ServicePolice is a more harmful form of SubsidizedServicesDepartment. Both are OrganizationalPathologies.
Usually starting out as a SubsidizedServicesDepartment that delivers low-quality services, the department will notice the workarounds that people use to get things done in spite of the service department. When large enough in number, these workarounds threaten the existence of the service department: if people do it by themselves, why do we need a department for it? But ah! there you are wrong. The service department will argue to management that it is inefficient if everyone reinvents the wheel themselves. It is much more cost effective if a centralized department invents the wheel for the entire company. This sounds reasonable and the workarounds are forbidden by management: the ServicePolice is born.

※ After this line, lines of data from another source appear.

(** * Design-token mixins of [src/styles/mixins] (loaded by vite.config.js)

    A shallow embedding of the Sass module that [vite.config.js] injects in
    front of every style sheet: the mixins [generate-palette],
    [generate-layouts-overlay], [font-sizes], [font-weights] and the
    function [scale].

    Modelling conventions.
    - A Sass number is a magnitude with numerator and denominator units.
      Sass computes on IEEE doubles; here magnitudes are exact rationals
      ([Q]), so every statement below is about the exact arithmetic the
      mixins describe, not about rounding in the last binary digit.
    - A colour is identified with its coordinates in the [rgb] space and its
      alpha, which is the space the module itself works in
      ([color.channel(..., $space: rgb)], [rgba], legacy [color.mix]).
    - A mixin writes declarations and style rules into the sheet that is
      being compiled; it is a function from the sheet so far to the sheet
      afterwards.
    - The functions of [sass:color] and the arithmetic of Sass numbers are
      not part of the repository; they are modelled after the Sass
      reference in the section "Sass library". *)

From Stdlib Require Import String Ascii List Sorted QArith Qround Qminmax Lqa Lia Bool.
Import ListNotations.

Open Scope string_scope.
Open Scope Q_scope.

(* ================================================================= *)
(** ** Sass library: numbers *)

Module Sass.

Record number : Type := mkNumber {
  magnitude : Q;
  numerators : list string;
  denominators : list string
}.

Definition unitless (q : Q) : number := mkNumber q [] [].
Definition px (q : Q) : number := mkNumber q ["px"] [].

(** Removes the first occurrence of [u] from [us], when there is one. *)
Fixpoint remove_first (u : string) (us : list string) : option (list string) :=
  match us with
  | [] => None
  | v :: vs =>
      if String.eqb u v then Some vs
      else option_map (cons v) (remove_first u vs)
  end.

(** One pass of unit cancellation: every unit of [nums] that also occurs in
    [dens] is struck out of both; the others are kept in order.  Units are
    cancelled by name (two different compatible units, such as [px] and [in],
    are not converted into one another here). *)
Fixpoint cancel (nums dens : list string) : list string * list string :=
  match nums with
  | [] => ([], dens)
  | u :: us =>
      match remove_first u dens with
      | Some dens' => cancel us dens'
      | None => let '(ns, ds) := cancel us dens in (u :: ns, ds)
      end
  end.

(** [a * b] on numbers: the magnitudes are multiplied, the numerator units of
    each side are cancelled against the denominator units of the other, and
    what is left is joined. *)
Definition times (a b : number) : number :=
  let '(n1, d2) := cancel (numerators a) (denominators b) in
  let '(n2, d1) := cancel (numerators b) (denominators a) in
  mkNumber (magnitude a * magnitude b) (n1 ++ n2)%list (d1 ++ d2)%list.
(** [compute] cannot tell apart what the equality function does not tell
    apart: on dependency outputs that compare equal to earlier ones, it
    gives the value it gave on the earlier ones. *)
Definition respects (equals : heap -> val -> val -> bool)
    (compute : heap -> list val -> val) : Prop :=
  ∀ h h' dv dv',
    extends h' h → Forall (allocated h') dv' →
    deps_unchanged (equals h) dv dv' →
    compute h dv = compute h' dv'.

(** The cache of a [computedWith] selector holds the value [compute] gave,
    at an earlier time, on the dependency outputs it holds; [later] are the
    heaps of the calls to come. *)
Definition computed_cache_ok (deps : list Selector) (compute : heap -> list val -> val)
    (later : list heap) (c : DerivedCache) : Prop :=
  (d_lastResult c = VUndef
   ∨ ∃ h0, Forall (extends h0) later
           ∧ Forall (allocated h0) (d_lastDepsValues c)
           ∧ d_lastResult c = compute h0 (d_lastDepsValues c))
  ∧ (d_lastDepsValues c = [] ∨ length (d_lastDepsValues c) = length deps)
  ∧ (deps = [] -> d_lastDepsValues c = []).

(** The [name] of the object the first dependency output refers to. *)
Definition name_of : heap -> list val -> val :=
  λ h dv, get (own_props h (default VUndef (head dv))) "name".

The irony is that the argument that is used to create an OrganizationalPathology?, actually makes sense. However, the hidden assumption is that the service department is able and motivated to deliver a range of high quality services that serve the company's needs. If they do, then there will be few need for workarounds, and these will therefore not be a threat. Instead, the service department could learn from them and use them to update its portfolio of services. Alas, a SubsidizedServicesDepartment will optimize on costs, not services, and workarounds will be a necessity.
Anecdotal evidence: "We must use Lotus Notes for e-mail, but since I need something more flexible and powerful, I set up a POP3 server. Luckily, it has not been discovered, yet."